» **WORK REQUIRED**
Everything from the first line below through the line with "guarded true t'" is to be transcribed exactly, and nothing past it.

» **DATA FOR THIS EXERCISE**
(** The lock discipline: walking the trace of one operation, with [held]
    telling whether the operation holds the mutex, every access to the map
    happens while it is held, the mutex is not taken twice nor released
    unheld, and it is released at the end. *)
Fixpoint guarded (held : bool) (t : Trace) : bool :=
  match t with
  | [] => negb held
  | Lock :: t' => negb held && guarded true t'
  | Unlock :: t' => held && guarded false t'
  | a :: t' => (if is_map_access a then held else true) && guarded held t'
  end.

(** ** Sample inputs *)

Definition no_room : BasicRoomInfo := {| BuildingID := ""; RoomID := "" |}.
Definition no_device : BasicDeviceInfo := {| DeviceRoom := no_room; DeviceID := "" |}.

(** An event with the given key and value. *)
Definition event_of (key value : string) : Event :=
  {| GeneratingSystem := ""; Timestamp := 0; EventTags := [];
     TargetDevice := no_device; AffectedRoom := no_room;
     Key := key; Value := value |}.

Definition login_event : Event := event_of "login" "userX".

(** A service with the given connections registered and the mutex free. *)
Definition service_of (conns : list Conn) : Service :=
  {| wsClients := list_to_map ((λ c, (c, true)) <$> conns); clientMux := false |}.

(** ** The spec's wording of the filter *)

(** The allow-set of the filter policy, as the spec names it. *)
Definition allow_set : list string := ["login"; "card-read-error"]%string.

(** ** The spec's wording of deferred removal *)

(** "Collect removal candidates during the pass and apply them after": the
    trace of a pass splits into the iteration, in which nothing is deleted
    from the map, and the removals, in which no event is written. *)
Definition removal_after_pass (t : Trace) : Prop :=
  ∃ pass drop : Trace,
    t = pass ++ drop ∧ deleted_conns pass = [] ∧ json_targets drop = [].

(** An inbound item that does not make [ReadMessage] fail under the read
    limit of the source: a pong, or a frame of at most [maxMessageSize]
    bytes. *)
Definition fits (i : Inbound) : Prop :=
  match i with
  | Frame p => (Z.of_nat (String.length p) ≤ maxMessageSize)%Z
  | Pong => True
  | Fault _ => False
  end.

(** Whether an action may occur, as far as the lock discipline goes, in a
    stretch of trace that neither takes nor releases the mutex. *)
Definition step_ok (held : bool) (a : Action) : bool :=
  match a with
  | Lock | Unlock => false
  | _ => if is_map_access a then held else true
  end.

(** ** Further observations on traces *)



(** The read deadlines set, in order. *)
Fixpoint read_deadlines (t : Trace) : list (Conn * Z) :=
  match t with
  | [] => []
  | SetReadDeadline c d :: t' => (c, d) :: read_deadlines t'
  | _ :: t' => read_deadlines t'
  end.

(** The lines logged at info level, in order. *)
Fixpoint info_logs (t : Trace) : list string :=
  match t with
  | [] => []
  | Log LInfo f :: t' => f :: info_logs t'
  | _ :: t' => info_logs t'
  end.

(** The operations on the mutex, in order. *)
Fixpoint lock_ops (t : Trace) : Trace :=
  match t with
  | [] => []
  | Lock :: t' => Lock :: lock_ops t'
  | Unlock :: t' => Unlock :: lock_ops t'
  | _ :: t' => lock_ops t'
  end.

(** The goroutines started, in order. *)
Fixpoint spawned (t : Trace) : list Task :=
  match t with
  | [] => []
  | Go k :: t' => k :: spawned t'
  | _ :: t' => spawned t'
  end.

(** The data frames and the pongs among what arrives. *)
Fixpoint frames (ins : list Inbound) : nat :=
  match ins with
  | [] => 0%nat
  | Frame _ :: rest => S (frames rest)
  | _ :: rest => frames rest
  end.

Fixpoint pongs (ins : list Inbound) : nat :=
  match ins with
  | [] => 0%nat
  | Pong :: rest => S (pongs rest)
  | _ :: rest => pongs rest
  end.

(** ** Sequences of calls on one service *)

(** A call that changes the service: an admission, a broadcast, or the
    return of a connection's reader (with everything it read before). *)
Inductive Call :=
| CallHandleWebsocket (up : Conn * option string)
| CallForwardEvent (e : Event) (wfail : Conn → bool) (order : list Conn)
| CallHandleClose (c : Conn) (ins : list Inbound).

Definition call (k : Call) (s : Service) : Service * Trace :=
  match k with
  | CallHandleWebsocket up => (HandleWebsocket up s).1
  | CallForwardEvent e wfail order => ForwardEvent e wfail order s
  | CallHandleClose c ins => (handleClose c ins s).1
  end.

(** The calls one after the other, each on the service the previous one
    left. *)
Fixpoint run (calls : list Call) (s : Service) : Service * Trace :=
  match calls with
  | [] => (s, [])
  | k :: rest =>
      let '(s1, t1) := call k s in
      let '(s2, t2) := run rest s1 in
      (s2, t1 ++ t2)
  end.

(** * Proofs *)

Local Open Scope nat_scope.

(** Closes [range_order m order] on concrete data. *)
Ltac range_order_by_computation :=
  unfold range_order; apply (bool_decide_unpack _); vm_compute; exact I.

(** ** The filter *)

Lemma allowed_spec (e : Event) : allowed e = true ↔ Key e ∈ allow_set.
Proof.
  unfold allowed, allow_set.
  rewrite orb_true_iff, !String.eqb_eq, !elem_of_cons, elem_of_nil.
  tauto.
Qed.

» **OUTPUT OF THE EXERCISE**
(** The lock discipline: walking the trace of one operation, with [held]
    telling whether the operation holds the mutex, every access to the map
    happens while it is held, the mutex is not taken twice nor released
    unheld, and it is released at the end. *)
Fixpoint guarded (held : bool) (t : Trace) : bool :=
  match t with
  | [] => negb held
  | Lock :: t' => negb held && guarded true t'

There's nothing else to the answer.